DAIWA CNW-518 アンテナチューナのフィルター特性

 1.はじめに

新スプリアス規格となって短波帯送信機の高調波は従来のー40dBcからー50dBcに引き上げられた。そのために従来の送信機を使用し続けるまたは海外で製造された送信機を使用して規格を満たさない場合は外部に高域遮断フィルターを入れることが推奨されている。このため直列にコイルを並列にコンデンサが入った構成で高調波に減衰効果があるLCL_T型アンテナチューナに注目が集まっている。このため購入したベクトルネットワークアナライザーNANOVNAの使い方を学習する目的で手持ちのDAIWA CNW-518のフィルタ特性を計ってみた。

その後TINY SAおよびアンリツスペアナを使い最も特性の悪い7MHz帯でスプリアスを実測したがNANO VNAの測定値と良く一致するとともに極めて良好なスプリアス特性となり旧規格のリニアアンプでも利用を続けられることが確認できた。(2022年12月21日追記)


DAIWA CNW-518 回路図

2.フィルタ特性例

CNW-518のマニュアル(4ページ)に7MHz帯にチューニングした時の実測特性が載っている。通過帯域の7MHzで損失は0dBであるがDCで25dB、2倍の高調波周波数14MHzで20dB、3倍の高調波21MHzで26dB程度の減衰量がある。このように高調波に対しては約20dB程度の減衰が期待でき要求さえる10dB以上の低域通過フィルタ特性を十分満たすことがわかる。

3.NANOVNAでの実測

同様に7MHz帯にチューニングして実測した。Startは1MHz、Dtopは50MHzである。7MHzの損失は0.6dB,14MHzで19.4dB、21MHzで29.0dBであった。これはマニュアルの実測とよく一致しているとともに余裕をもって要求特性を満たしている。DCから50MHzまでのフィルター特性もよく似ている。2倍の高調波の減衰特性を他のバンドで測定してみた結果は3.5MHz帯で23dB、14MHz帯で22dB、28MHz帯で34dBであった。
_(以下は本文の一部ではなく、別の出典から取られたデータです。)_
(* ===== verification/JsNum.v ===== *)
(** * JavaScript numbers

    The number type of the program is IEEE binary64, represented by the
    Standard Library's [spec_float] at precision 53 and exponent bound 1024:
    every operation below rounds as the language does.  Also the integer
    conversions the code uses: [~~x] and [x >> n] go through ToInt32. *)

From S2P Require Import Prelude.
From Stdlib Require Export SpecFloat.
From Stdlib Require Import QArith Qround.
#[local] Open Scope Z_scope.

Definition prec : Z := 53.
Definition emax : Z := 1024.

Definition num := spec_float.

Definition num_of_Z (z : Z) : num := binary_normalize prec emax z 0 false.
Definition num_add : num -> num -> num := SFadd prec emax.
Definition num_sub : num -> num -> num := SFsub prec emax.
Definition num_mul : num -> num -> num := SFmul prec emax.
Definition num_div : num -> num -> num := SFdiv prec emax.
Definition num_eqb : num -> num -> bool := SFeqb.
Definition num_ltb : num -> num -> bool := SFltb.
Definition num_leb : num -> num -> bool := SFleb.

(** The remainder [x % y]: exact, with the sign of the dividend. *)
Definition num_rem (x y : num) : num :=
  match x, y with
  | S754_nan, _ | _, S754_nan => S754_nan
  | S754_infinity _, _ => S754_nan
  | _, S754_zero _ => S754_nan
  | S754_zero s, _ => S754_zero s
  | S754_finite _ _ _, S754_infinity _ => x
  | S754_finite s1 m1 e1, S754_finite _ m2 e2 =>
      let e := Z.min e1 e2 in
      let r := Z.shiftl (Z.pos m1) (e1 - e) mod Z.shiftl (Z.pos m2) (e2 - e) in
      if r =? 0 then S754_zero s1
      else binary_normalize prec emax (cond_Zopp s1 r) e s1
  end.

(** A number is truthy unless it is a zero or NaN. *)
Definition num_truthy (x : num) : bool :=
  match x with S754_zero _ | S754_nan => false | _ => true end.

(** The integer part of a number, rounded towards zero; NaN and the
    infinities give 0. *)
Definition num_trunc (x : num) : Z :=
  match x with
  | S754_finite s m e => cond_Zopp s (Z.shiftl (Z.pos m) e)
  | _ => 0
  end.

(** Wrap an integer to 32 bits, signed. *)
Definition wrap32 (z : Z) : Z := (z + 2 ^ 31) mod 2 ^ 32 - 2 ^ 31.

(** [~~x] on a number. *)
Definition to_int32 (x : num) : Z := wrap32 (num_trunc x).

(** [x >> n] on an integer-valued number. *)
Definition js_shr (x n : Z) : Z := Z.shiftr (wrap32 x) n.

(** [x << n] on an integer-valued number. *)
Definition js_shl (x n : Z) : Z := wrap32 (Z.shiftl (wrap32 x) n).

(** Truncation of a rational towards zero: the integer part [~~] keeps of a
    time or of a coordinate that is modelled as an exact rational. *)
Definition Qtrunc (q : Q) : Z := Z.quot (Qnum q) (Z.pos (Qden q)).

(** ** Width of the conversions *)

Lemma wrap32_range z : - 2 ^ 31 <= wrap32 z < 2 ^ 31.
Proof. unfold wrap32. pose proof (Z.mod_pos_bound (z + 2 ^ 31) (2 ^ 32)). lia. Qed.

Lemma wrap32_small z : - 2 ^ 31 <= z < 2 ^ 31 -> wrap32 z = z.
Proof. intros. unfold wrap32. rewrite Z.mod_small; lia. Qed.

Lemma to_int32_range x : - 2 ^ 31 <= to_int32 x < 2 ^ 31.
Proof. apply wrap32_range. Qed.

Lemma js_shr_small x n : - 2 ^ 31 <= x < 2 ^ 31 -> js_shr x n = Z.shiftr x n.
Proof. intros. unfold js_shr. by rewrite wrap32_small. Qed.

(** The chunk of a coordinate: [x >> 5] is the floor of x / 32. *)
Lemma js_shr_5 x : - 2 ^ 31 <= x < 2 ^ 31 -> js_shr x 5 = x / 32.
Proof. intros. rewrite js_shr_small by done. by rewrite Z.shiftr_div_pow2. Qed.

(** ** Integers as binary64 numbers

    An integer of magnitude below 2^53 has a 53-bit mantissa: conversion is
    exact, so the comparisons and the integer part agree with [Z]. *)

Lemma digits2_pos_spec p :
  2 ^ (Z.pos (digits2_pos p) - 1) <= Z.pos p < 2 ^ Z.pos (digits2_pos p).
Proof.
  induction p as [p IH|p IH|]; cbn [digits2_pos]; rewrite ?Pos2Z.inj_succ.
  - replace (2 ^ Z.succ (Z.pos (digits2_pos p)))
      with (2 * 2 ^ Z.pos (digits2_pos p)) by (rewrite Z.pow_succ_r; lia).
    replace (Z.succ (Z.pos (digits2_pos p)) - 1)
      with (Z.succ (Z.pos (digits2_pos p) - 1)) by lia.
    rewrite Z.pow_succ_r by lia. lia.
  - replace (2 ^ Z.succ (Z.pos (digits2_pos p)))
      with (2 * 2 ^ Z.pos (digits2_pos p)) by (rewrite Z.pow_succ_r; lia).
    replace (Z.succ (Z.pos (digits2_pos p)) - 1)
      with (Z.succ (Z.pos (digits2_pos p) - 1)) by lia.
    rewrite Z.pow_succ_r by lia. lia.
  - simpl. lia.
Qed.

Lemma digits2_pos_unique p d :
  2 ^ (d - 1) <= Z.pos p < 2 ^ d -> Z.pos (digits2_pos p) = d.
Proof.
  intros [H1 H2]. pose proof (digits2_pos_spec p) as [H3 H4].
  assert (0 <= d) as Hd.
  { destruct (decide (0 <= d)); [done|]. rewrite (Z.pow_neg_r 2 d) in H2; lia. }
  assert (d - 1 < Z.pos (digits2_pos p)).
  { apply (Z.pow_lt_mono_r_iff 2); lia. }
  assert (Z.pos (digits2_pos p) - 1 < d); [|lia].
  apply (Z.pow_lt_mono_r_iff 2); lia.
Qed.

Lemma Pos_iter_xO p k : Z.pos (Pos.iter xO p k) = Z.pos p * 2 ^ Z.pos k.
Proof.
  induction k as [|k IH] using Pos.peano_ind.
  - simpl. rewrite Z.pow_1_r. lia.
  - rewrite Pos.iter_succ, Pos2Z.inj_xO, IH, Pos2Z.inj_succ, Z.pow_succ_r by lia. lia.
Qed.

(** The 53-bit mantissa and the exponent of an integer below 2^53. *)
Definition mant (p : positive) : positive * Z :=
  match 53 - Z.pos (digits2_pos p) with
  | Z.pos k => (Pos.iter xO p k, Z.pos (digits2_pos p) - 53)
  | _ => (p, 0)
  end.

Lemma mant_spec p :
  Z.pos p < 2 ^ 53 ->
  let '(m, e) := mant p in
  e = Z.pos (digits2_pos p) - 53 /\ e <= 0 /\ Z.pos m = Z.pos p * 2 ^ (- e) /\
  Z.pos (digits2_pos m) = 53.
Proof.
  intros Hp. unfold mant.
  pose proof (digits2_pos_spec p) as [H1 H2].
  assert (Z.pos (digits2_pos p) - 1 < 53) as Hd.
  { apply (Z.pow_lt_mono_r_iff 2); lia. }
  destruct (53 - Z.pos (digits2_pos p)) as [|k|k] eqn:Ek; [|..|lia].
  - replace (Z.pos (digits2_pos p)) with 53 by lia. simpl. lia.
  - pose proof (Pos_iter_xO p k) as Hm.
    repeat split; [lia| |].
    + rewrite Hm. f_equal. f_equal. lia.
    + apply digits2_pos_unique. rewrite Hm.
      replace (53 - 1) with ((Z.pos (digits2_pos p) - 1) + Z.pos k) by lia.
      replace 53 with (Z.pos (digits2_pos p) + Z.pos k) by lia.
      rewrite !Z.pow_add_r by lia.
      split; [apply Z.mul_le_mono_nonneg_r; lia | apply Z.mul_lt_mono_pos_r; lia].
Qed.

Lemma binary_round_aux_exact s m e :
  Z.pos (digits2_pos m) = 53 -> -1000 <= e <= 0 ->
  binary_round_aux prec emax s (Z.pos m) e loc_Exact = S754_finite s m e.
Proof.
  intros Hm He.
  assert (forall l, shr_fexp prec emax (Z.pos m) e l = (shr_record_of_loc (Z.pos m) l, e)) as Hs.
  { intros l. unfold shr_fexp, Zdigits2. rewrite Hm.
    replace (fexp prec emax (53 + e) - e) with 0; [done|].
    unfold fexp, emin, prec, emax. lia. }
  unfold binary_round_aux. rewrite Hs. cbn [shr_record_of_loc shr_m loc_of_shr_record round_nearest_even].
  rewrite Hs. cbn [shr_record_of_loc shr_m].
  replace (e <=? emax - prec) with true by (unfold emax, prec; lia). done.
Qed.

Lemma binary_round_int s p :
  Z.pos p < 2 ^ 53 ->
  binary_round prec emax s p 0 = S754_finite s (mant p).1 (mant p).2.
Proof.
  intros Hp. pose proof (mant_spec p Hp) as Hmant.
  destruct (mant p) as [m e] eqn:Em. destruct Hmant as (He & Hle & Hm & Hd).
  unfold binary_round.
  replace (fexp prec emax (Z.pos (digits2_pos p) + 0)) with (Z.pos (digits2_pos p) - 53).
  2:{ unfold fexp, emin, prec, emax. lia. }
  unfold mant in Em. unfold shl_align. rewrite Z.sub_0_r.
  destruct (Z.pos (digits2_pos p) - 53) as [|k|k] eqn:Ek.
  - replace (53 - Z.pos (digits2_pos p)) with 0 in Em by lia. simplify_eq/=.
    apply binary_round_aux_exact; lia.
  - lia.
  - replace (53 - Z.pos (digits2_pos p)) with (Z.pos k) in Em by lia. simplify_eq/=.
    apply binary_round_aux_exact; lia.
Qed.

(** Conversion of a safe integer loses nothing. *)
Lemma num_trunc_of_Z z : Z.abs z < 2 ^ 53 -> num_trunc (num_of_Z z) = z.
Proof.
  intros Hz. destruct z as [|p|p]; [done|..];
    unfold num_of_Z, binary_normalize; rewrite binary_round_int by lia;
    pose proof (mant_spec p ltac:(lia)) as Hm;
    destruct (mant p) as [m e]; destruct Hm as (_ & He & Hm & _);
    cbn [num_trunc fst snd cond_Zopp];
    rewrite Hm, Z.shiftl_div_pow2, Z.div_mul by lia; lia.
Qed.

Lemma to_int32_of_Z z : - 2 ^ 31 <= z < 2 ^ 31 -> to_int32 (num_of_Z z) = z.
Proof. intros. unfold to_int32. rewrite num_trunc_of_Z by lia. by apply wrap32_small. Qed.

Lemma mant_compare p q :
  Z.pos p < 2 ^ 53 -> Z.pos q < 2 ^ 53 ->
  match Z.compare (mant p).2 (mant q).2 with
  | Lt => Lt | Gt => Gt | Eq => Pos.compare_cont Eq (mant p).1 (mant q).1
  end = (p ?= q)%positive.
Proof.
  intros Hp Hq. pose proof (mant_spec p Hp) as Mp. pose proof (mant_spec q Hq) as Mq.
  pose proof (digits2_pos_spec p) as [Lp Up]. pose proof (digits2_pos_spec q) as [Lq Uq].
  destruct (mant p) as [mp ep], (mant q) as [mq eq0].
  destruct Mp as (Ep & Lep & Mp & _), Mq as (Eq0 & Leq & Mq & _). cbn [fst snd].
  destruct (Z.compare_spec ep eq0) as [He|He|He].
  - change (Pos.compare_cont Eq mp mq) with (Pos.compare mp mq). 
    change ((Z.pos mp ?= Z.pos mq) = (Z.pos p ?= Z.pos q)).
    rewrite Mp, Mq, He.
    assert (0 < 2 ^ (- eq0)) by (apply Z.pow_pos_nonneg; lia).
    symmetry. apply Zmult_compare_compat_r. lia.
  - symmetry. apply Pos.compare_lt_iff.
    assert (2 ^ Z.pos (digits2_pos p) <= 2 ^ (Z.pos (digits2_pos q) - 1)); [|lia].
    apply Z.pow_le_mono_r; lia.
  - symmetry. apply Pos.compare_gt_iff.
    assert (2 ^ Z.pos (digits2_pos q) <= 2 ^ (Z.pos (digits2_pos p) - 1)); [|lia].
    apply Z.pow_le_mono_r; lia.
Qed.

(** Comparison of safe integers is the comparison of [Z]. *)
Lemma num_compare_of_Z a b :
  Z.abs a < 2 ^ 53 -> Z.abs b < 2 ^ 53 ->
  SFcompare (num_of_Z a) (num_of_Z b) = Some (a ?= b).
Proof.
  intros Ha Hb. destruct a as [|p|p], b as [|q|q]; unfold num_of_Z, binary_normalize;
    rewrite ?binary_round_int by lia; try done; cbn [SFcompare Z.compare]; f_equal.
  - apply mant_compare; lia.
  - pose proof (mant_compare p q ltac:(lia) ltac:(lia)) as <-.
    by destruct (Z.compare _ _).
Qed.

Lemma num_eqb_of_Z a b :
  Z.abs a < 2 ^ 53 -> Z.abs b < 2 ^ 53 -> num_eqb (num_of_Z a) (num_of_Z b) = (a =? b).
Proof.
  intros Ha Hb. unfold num_eqb, SFeqb. rewrite num_compare_of_Z by done.
  unfold Z.eqb. destruct (Z.compare_spec a b) as [->|H|H].
  - symmetry. apply Z.eqb_refl.
  - symmetry. apply Z.eqb_neq. lia.
  - symmetry. apply Z.eqb_neq. lia.
Qed.

Lemma num_ltb_of_Z a b :
  Z.abs a < 2 ^ 53 -> Z.abs b < 2 ^ 53 -> num_ltb (num_of_Z a) (num_of_Z b) = (a <? b).
Proof.
  intros Ha Hb. unfold num_ltb, SFltb. rewrite num_compare_of_Z by done.
  unfold Z.ltb. by destruct (a ?= b).
Qed.

(** ** Chunks

    The world, the buildings and the bots are indexed by chunks of 32x32
    cells: [Math.ceil(w / 32)] chunks in a row, chunk [x >> 5] for column x. *)

Definition ceil32 (w : Z) : Z := - ((- w) / 32).

Lemma ceil32_spec w : w <= 32 * ceil32 w < w + 32.
Proof.
  unfold ceil32. pose proof (Z.mod_pos_bound (- w) 32). pose proof (Z.div_mod (- w) 32). lia.
Qed.

(** A coordinate inside the world lies in one of its chunks. *)
Lemma chunk_in_range x w :
  0 <= x < w -> w <= 2 ^ 31 -> 0 <= js_shr x 5 < ceil32 w.
Proof.
  intros Hx Hw. rewrite js_shr_5 by lia. pose proof (ceil32_spec w).
  split; [apply Z.div_pos; lia|].
  apply Z.div_lt_upper_bound; lia.
Qed.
以上から7MHz帯が最も特性が悪かった。

Ameritron AL-80B リニアアンプ (3-500Zのシングル 500W)で実際のスプリアス量をハンディースペアナTINY SAで実測した結果が以下の図である。シングル構成で2倍の高調波が多い。

CNW-518 入力(-52.9dBC)

CNW-518 出力(ー68dBC以下=測定限界)

AL-80B単体でも新スプリアス規定ー50dBCをギリギリクリアするがCNW-518の出力では測定限界以下となっている。(2021年11月06日追記)

同様にアンリツの電波検査用ポータブルスペアナとMFJのHF~UHF帯1.5kWダミーとスプリアス測定用方結器で測定するとAL-80B単体でー53.84dBC CNW-518を入れるとー69.8dBC(測定限界は80dBC以上)であり新スプリアス規定は余裕をもってクリアできることがわかった。(2022年12月21日追記)

4.まとめ

アンテナチューナ―を新スプリアス規格対策として利用することは十分実用性があることが分かった。